This article originally appeared in the Financial Post.
By Richard C. Owens, July 20, 2022
In the celebrated TV drama, The Wire, the character of Omar Little, played by the late Michael K. Williams, robs drug dealers — a profession he considers virtuous, relative to robbing mere civilians at least. On the international scene Canada fancies itself a bit of an Omar in terms of its relations with big drug companies. Its highly self-serving morality is more ambiguous, however. It steals from corporations involved in the legal and honest pharmaceutical trade whose only sins are to be large, successful and unpopular.
Because revenues are necessary to stay in business, the companies whose profits Canada steals must recoup them elsewhere, which they do from the only honest payers, Americans. Thus do ailing U.S. consumers subsidize Canadian health care, paying prices for patented medicines that average three and a half times controlled Canadian prices. Canada is not the only Omar, however. High prices in the U.S. make up for revenue deficits in the rest of the world.
Unlike Omar’s, Canada’s victims are highly regulated, innovative businesses that save Canadian lives and reduce health care costs. Canada’s pretext is that pharmaceutical companies would abuse their patents with excessive prices, a pretext that encourages hostility to the industry and has cratered Canadian investment in life sciences industries, leaving us dangerously unready for the recent pandemic.

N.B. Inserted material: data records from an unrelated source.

(** C23: what a configuration that loads on mainnet guarantees: no private key
    is in it nor in the three environment variables for local keys; an ord
    server guards the funding inputs; its profile validated, is the committed
    one unless a test profile was passed, and its hash is the one the Guardian's is compared with; and for every
    valid state of a token the backing vault can be built from its keys, which
    are distinct points of the curve. *)
Theorem mainnet_config_sound env test cfg :
  (∀ m, length (sha256 m) = 32%nat) →
  (∀ root, is_Some (xOnlyPointAddTweak numsInternalKey (tapTweak numsInternalKey root))) →
  loadV3AppConfig toOutputScript env test = Ok cfg → ac_network cfg = Mainnet →
  ac_guardianPrivateKey cfg = None ∧ (∀ k, k ∈ LOCAL_KEY_VARS → is_set env k = false)
  ∧ is_Some (non_empty (ac_ordUrl cfg))
  ∧ (∃ p v rp, validateMainnetProfile p (bool_decide (is_Some test)) = Ok v ∧ mv_ok v = true
     ∧ ac_mainnetProfileHash cfg = (match hashMainnetProfile p with Ok h => Some h | Throw _ => None end)
     ∧ (test = Some p ∨ test = None ∧ ∃ script, p = with_feeScript committed_profile script)
     ∧ ac_recoveryProfile cfg = Some rp ∧ NoDup (ac_guardianXOnly cfg :: recoveryPubkeys rp))
  ∧ ∀ s, validateStateV2 s = Ok tt →
      ∃ v, buildBackingVaultV3 s (ac_guardianXOnly cfg) (ac_recoveryKeyXOnly cfg) (ac_recoveryProfile cfg)
             (Some NetBitcoin) = Ok v.
Proof.
  intros Hsha Htweak H Hnet. unfold loadV3AppConfig in H. apply bind_Ok in H as (network & _ & H). cbn zeta in H.
  apply bind_Ok in H as (core & _ & H). destruct (bool_decide (network = Mainnet)) eqn:Em.
  2:{ exfalso. apply bool_decide_eq_false in Em. apply Em. rewrite <-Hnet. by apply test_network_config_network in H. }
  unfold mainnet_config in H. apply bind_Ok in H as (u1 & Hkeys & H). apply bind_Ok in H as (u2 & Hord & H).
  apply bind_Ok in H as (p & Hp & H). apply bind_Ok in H as (rp & Hrp & H).
  apply bind_Ok in H as (b & _ & H). apply bind_Ok in H as (r & _ & H). apply bind_Ok in H as (h & Hh & H).
  injection H as <-. cbn [ac_guardianPrivateKey ac_ordUrl ac_mainnetProfileHash ac_recoveryProfile
    ac_guardianXOnly ac_recoveryKeyXOnly].
  apply throw_if_Ok in Hkeys, Hord. apply negb_false_iff, bool_decide_eq_true in Hord.
  destruct (loadMainnetConfig_Ok _ _ _ Hp) as (v & Hv & Hok & Hsrc).
  pose proof (validated_valid _ _ _ Hv Hok) as V. destruct (pv_guardian p V) as (g & Eg & Kg & Hfresh).
  destruct (recovery_profile_total p V) as (rp' & leaf & Erp & Hleaf & Ekeys & [Hgood Hnd]).
  rewrite Hrp in Erp. injection Erp as <-. rewrite Eg. change (default ""%string (Some g)) with g.
  destruct (xonly_key_bytes g Kg) as [Lg Xg]. split_and!; [done| |done| |].
  - intros k Hk. apply not_true_iff_false. intros Hset.
    assert (existsb (is_set env) LOCAL_KEY_VARS = true); [|congruence].
    apply existsb_exists. exists k. split; [|done]. by apply list_elem_of_In.
  - exists p, v, rp. rewrite Hh. split_and!; [done..|]. constructor; [|done].
    rewrite Ekeys. intros (k & Ek & Hk)%list_elem_of_fmap. apply Hfresh.
    apply list_elem_of_fmap. exists k. split; [|done].
    destruct (pv_recovery p V) as [_ Hkeys' _ _]. rewrite Forall_forall in Hkeys'. specialize (Hkeys' k Hk).
    apply any_hex64_key, toLowerCase_fromHex64 in Kg as [-> _], Hkeys' as [-> _]. by rewrite Ek.
  - intros s Vs. by eapply buildBackingVaultV3_total.
Qed.
End Load.
Definition deriveMainnetStage (p : MainnetProfile) (canaryActive : bool) (h : MainnetHealth) : result MainnetStage :=
  complete ← mainnetProfileComplete p;
  Ok (if negb complete then DISABLED
      else if negb (mh_profileHashMatches h) then DISABLED
      else if negb (mh_primaryCoreHealthy h) || negb (mh_secondaryCoreHealthy h) || negb (mh_coreAgreement h)
              || negb (mh_indexerHealthy h) then READ_ONLY
      else if negb (mh_stateRootVerified h) || negb (mh_workerHealthy h) then READ_ONLY
      else if negb (mh_guardianHealthy h) || negb (mh_guardianProfileHashMatches h) || negb (mh_guardianKeyMatches h)
              || negb (mh_auditHealthy h) || negb (mh_signingJournalHealthy h) then READ_ONLY
      else if negb canaryActive then CANARY_READY
      else CANARY_ACTIVE).

Definition computeMainnetReadiness (input : MainnetReadinessInput) : result MainnetReadiness :=
  staticProfileReady ← mainnetProfileComplete (ri_profile input);
  let profileHashMatches := String.eqb (ri_profileHash input) (ri_expectedProfileHash input) in
  let guardianProfileHashMatches := opt_eqb (ri_guardianProfileHash input) (ri_expectedProfileHash input) in
  let guardianKeyMatches := key_matches (ri_guardianXOnly input) (mp_guardianXOnly (ri_profile input)) in
  stage ← deriveMainnetStage (ri_profile input) (ri_canaryActive input) {|
    mh_primaryCoreHealthy := ri_primaryCoreHealthy input;
    mh_secondaryCoreHealthy := ri_secondaryCoreHealthy input;
    mh_coreAgreement := ri_coreAgreement input;
    mh_indexerHealthy := ri_indexerHealthy input;
    mh_stateRootVerified := ri_stateRootVerified input;
    mh_workerHealthy := ri_workerHealthy input;
    mh_guardianHealthy := ri_guardianHealthy input;
    mh_guardianProfileHashMatches := guardianProfileHashMatches;
    mh_guardianKeyMatches := guardianKeyMatches;
    mh_auditHealthy := ri_auditHealthy input;
    mh_signingJournalHealthy := ri_signingJournalHealthy input;
    mh_profileHashMatches := profileHashMatches |};
  Ok {| rd_stage := stage; rd_staticProfileReady := staticProfileReady;
        rd_profileHashMatches := profileHashMatches;
        rd_guardianProfileHashMatches := guardianProfileHashMatches;
        rd_guardianKeyMatches := guardianKeyMatches; rd_input := input;
        rd_mutationsEnabled := bool_decide (stage = CANARY_ACTIVE) |}.

Definition deriveReadinessState (r : MainnetReadiness) : ReadinessState :=
  if negb (rd_staticProfileReady r) then READY_EXCEPT_FOR_OPERATOR_CEREMONY
  else match rd_stage r with
       | CANARY_READY | CANARY_ACTIVE => READY_FOR_CONTROLLED_MAINNET_CANARY
       | _ => NOT_READY
       end.
End Stage.

(** ** readiness-probes.ts *)
Definition committedHash (raw : option string) : option string :=
  let s := toLowerCase (js_trim (default ""%string raw)) in
  if is_any_hex64 s then Some s else None.

(** A [HealthReport] of the indexer: its health and its state root. *)
Definition evaluateIndexerProbe (health : option (string * string)) (expectedStateRoot : option string)
    : bool * bool * string :=
  let indexerHealthy := match health with Some (h, _) => String.eqb h "HEALTHY" | None => false end in
  let stateRoot := match health with Some (_, r) => r | None => ""%string end in
  let stateRootVerified :=
    indexerHealthy && negb (String.eqb stateRoot "") && opt_eqb expectedStateRoot (toLowerCase stateRoot) in
  (indexerHealthy, stateRootVerified, stateRoot).

Definition workerLockKey (network : string) : result Z :=
  of_option (js_error ("no worker lock key for network " +:+ quoted network))
    (if String.eqb network "regtest" then Some 1 else if String.eqb network "signet" then Some 2
     else if String.eqb network "testnet" then Some 3 else if String.eqb network "mainnet" then Some 4 else None).

(** ** readiness-cli.ts *)
Record GuardianHealth := {
  gh_reachable : bool; gh_profileHash : string; gh_guardianXOnly : string;
  gh_auditHealthy : bool; gh_signingJournalHealthy : bool; gh_custodyBackendReady : bool;
}.

(** What the probes found; a node or a service that is not configured is
    [None]. *)
Record Probes := {
  pb_primary : CoreNode;
  pb_secondary : option CoreNode;
  pb_indexer : option (result (string * string));
  pb_workerLock : result bool;
  pb_guardian : option (result GuardianHealth);
}.

Record CoreSignals := { cs_primary : bool; cs_secondary : bool; cs_agreement : bool; cs_detail : option string }.

Definition core_signals (pb : Probes) : CoreSignals :=
  let primaryCoreHealthy := is_ok (cn_getBlockchainInfo (pb_primary pb)) in
  match pb_secondary pb with
  | None => {| cs_primary := primaryCoreHealthy; cs_secondary := false; cs_agreement := false;
               cs_detail := Some "no secondary Core configured"%string |}
  | Some secondary =>
      if is_ok (cn_getBlockchainInfo secondary) then
        let agreement := checkCoreAgreement (pb_primary pb) secondary None in
        {| cs_primary := primaryCoreHealthy; cs_secondary := true; cs_agreement := car_agreed agreement;
           cs_detail := car_detail agreement |}
      else {| cs_primary := primaryCoreHealthy; cs_secondary := false; cs_agreement := false;
              cs_detail := Some "secondary unreachable"%string |}
  end.

(** The indexer's flags, its state root and the worker's flag: a throw keeps
    what was set before it. *)
Definition indexer_signals (pb : Probes) (expectedStateRoot : option string) : bool * bool * string * bool :=
  match pb_indexer pb with
  | Some (Ok health) =>
      (evaluateIndexerProbe (Some health) expectedStateRoot,
       match pb_workerLock pb with Ok held => held | Throw _ => false end)
  | _ => (false, false, ""%string, false)
  end.

Record RuntimeReadinessResult := {
  rr_state : ReadinessState;
  rr_readiness : MainnetReadiness;
  rr_profileHash : string;
  rr_expectedProfileHash : option string;
  rr_profileSource : ProfileSource;
  rr_stateRoot : string;
  rr_coreAgreementDetail : option string;
}.

Section Runtime.
Context {C : Crypto} {J : BitcoinJs} {T : TestKeys}.
Context (toOutputScript : string → btc_network → result (list byte)).
Context (readFile : string → result string) (resolvePath : string → string → string).

Definition runRuntimeReadiness (env : Env) (cwd : string) (pb : Probes) : result RuntimeReadinessResult :=
  '(c, source) ← resolveMainnetProfile toOutputScript readFile resolvePath "tooling"
      (env !! "COVE_TEST_ONLY_PROFILE_PATH"%string) (Some cwd) (non_empty (env !! FEE_ADDRESS_ENV));
  let canaryActive := is_yes (default ""%string (env !! "COVE_V3_CANARY_ACTIVE"%string)) in
  let expectedProfileHash := committedHash (env !! "COVE_V3_MAINNET_PROFILE_HASH"%string) in
  let expectedStateRoot := committedHash (env !! "COVE_V3_MAINNET_STATE_ROOT"%string) in
  let releaseManifestOk :=
    bool_decide (is_Some (committedHash (env !! "COVE_V3_MAINNET_RELEASE_MANIFEST_HASH"%string))) in
  let core := core_signals pb in
  let '(indexerHealthy, stateRootVerified, stateRoot, workerHealthy) := indexer_signals pb expectedStateRoot in
  let guardian := match pb_guardian pb with Some (Ok h) => Some h | _ => None end in
  let flag f := match guardian with Some h => f h | None => false end in
  readiness ← computeMainnetReadiness {|
    ri_profile := cm_profile c; ri_profileHash := cm_profileHash c;
    ri_expectedProfileHash := default ""%string expectedProfileHash;
    ri_releaseManifestOk := releaseManifestOk;
    ri_primaryCoreHealthy := cs_primary core; ri_secondaryCoreHealthy := cs_secondary core;
    ri_coreAgreement := cs_agreement core;
    ri_indexerHealthy := indexerHealthy; ri_stateRootVerified := stateRootVerified;
    ri_workerHealthy := workerHealthy; ri_guardianHealthy := flag gh_reachable;
    ri_guardianProfileHash := gh_profileHash <$> guardian; ri_guardianXOnly := gh_guardianXOnly <$> guardian;
    ri_custodyBackendReady := flag gh_custodyBackendReady; ri_auditHealthy := flag gh_auditHealthy;
    ri_signingJournalHealthy := flag gh_signingJournalHealthy; ri_canaryActive := canaryActive |};
  Ok {| rr_state := deriveReadinessState readiness; rr_readiness := readiness;
        rr_profileHash := cm_profileHash c; rr_expectedProfileHash := expectedProfileHash;
        rr_profileSource := source; rr_stateRoot := stateRoot; rr_coreAgreementDetail := cs_detail core |}.
End Runtime.

(** ** What enables mutations *)

(** Two nodes on one chain, at most three blocks apart, with one block at the
    lower height. *)
Definition nodes_agree (primary secondary : CoreNode) : Prop :=
  ∃ chain a b h, cn_getBlockchainInfo primary = Ok (chain, a) ∧ cn_getBlockchainInfo secondary = Ok (chain, b)
  ∧ Z.abs (a - b) ≤ 3 ∧ cn_getBlockHash primary (Z.min a b) = Ok h ∧ cn_getBlockHash secondary (Z.min a b) = Ok h.

Lemma checkCoreAgreement_agreed primary secondary :
  car_agreed (checkCoreAgreement primary secondary None) = true ↔ nodes_agree primary secondary.
Proof.
  unfold checkCoreAgreement, nodes_agree. cbn [default]. split.
  - destruct (cn_getBlockchainInfo primary) as [[pc pb]|], (cn_getBlockchainInfo secondary) as [[sc sb]|];
      try done; cbn [mbind result_bind].
    destruct (String.eqb_spec pc sc) as [->|]; [|done]. cbn [negb].
    destruct (Z.ltb_spec 3 (Z.abs (pb - sb))); [done|].
    destruct (cn_getBlockHash primary _) as [ph|] eqn:Ep, (cn_getBlockHash secondary _) as [sh|] eqn:Es; try done.
    cbn. intros ->%String.eqb_eq. exists sc, pb, sb, sh. done.
  - intros (chain & a & b & h & -> & -> & Hd & Hp & Hs). cbn [mbind result_bind]. rewrite String.eqb_refl. cbn [negb].
    rewrite (proj2 (Z.ltb_ge 3 _)) by done. rewrite Hp, Hs. cbn. apply String.eqb_refl.
Qed.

Everyone would be better off if the pharmaceutical industry were more profitable — pharmaceutical customers included. More profit means more investment in R&D, which results in more drugs that both save and improve lives. Given the vital importance, enormous complexity and high risks of the pharmaceutical business, the return on equity invested in it is much lower than in businesses like automobiles, information technology and financial services. But because of our profit-sapping price controls, Canada often doesn’t benefit from drugs that are readily available elsewhere. For obvious reasons, companies won’t export drugs into a jurisdiction where profits are minimal or non-existent.
If pharmaceuticals were sold below market price in Canada, a dumping complaint to the World Trade Organization (WTO) might well follow. But when our government confiscates value by forcing prices down no WTO rule is broken. This reflects the imbalance of trade negotiations, in which innovative economies negotiate to protect their producers — whose research benefits the whole world — while other nations try to grab what they can on the cheap.
Canada relies on the U.S. to innovate since we choose not to. Then we rely on U.S. consumers to subsidize our access to American innovations. Price controls do not make the costs of creating and supplying pharmaceuticals go away, however: someone somewhere must bear the actual costs. Thank you, Americans! Not surprisingly, Americans are restive and considering price controls of their own — which could bring the world’s engine of pharmaceutical development to a shuddering halt.
Just because the U.S. has no grounds for a WTO complaint does not mean it has no recourse, however. It could make price reductions for the U.S. consumer a quid pro quo of allowing other nations to import its innovative pharmaceuticals. It could impose export fees equivalent to some of the lost wholesale pricing attributable to price controls. If so, Canada could either pay unpalatable levels of market subsidies or else allow prices to rise to the extent of the U.S. export fee. To get prices back down, the world would have to figure out an equitable sharing of price increases through the abolition of price controls. It would finally be motivated to do the right thing.
The U.S. could persuade foreign drug producers to support local price reform by implementing a rule requiring that no drug sell for more in the U.S. than it sells for in its exporting jurisdiction. Thus companies that sell at a profit in the U.S. to make up for revenue confiscation by their home jurisdictions would face the same losses U.S. companies do abroad. (Because trade agreements touching on intellectual property rights grant “national treatment” in access to patent systems foreign producers get more benefit from marketing in the U.S. than either they or U.S. producers do in these exporters’ confiscatory home countries.)
It has been estimated that if OECD countries lifted their price controls, the number of new pharmaceuticals developed could increase by as much as 9 to 12 per cent by 2030, over and above what we would otherwise have by then. Increasing prices by just 20 per cent in price-controlled countries in Europe would lead to $10 trillion in welfare gains for the U.S. and $7.5 trillion for Europe over the next 50 years. If Canada also increased its prices, these numbers would be even greater. Patients would be the greatest beneficiaries of enhanced economic fairness.
Canada should mend its ways and help lead the OECD out of the death spiral of drug price controls, remembering that — spoiler alert — Omar’s pretext of innocence is savagely stripped away by his death at the hands of an actual innocent, a child.
Richard C. Owens, a Toronto lawyer, is a senior Munk fellow at the Macdonald-Laurier Institute, where two papers he recently co-authored on this subject can be found.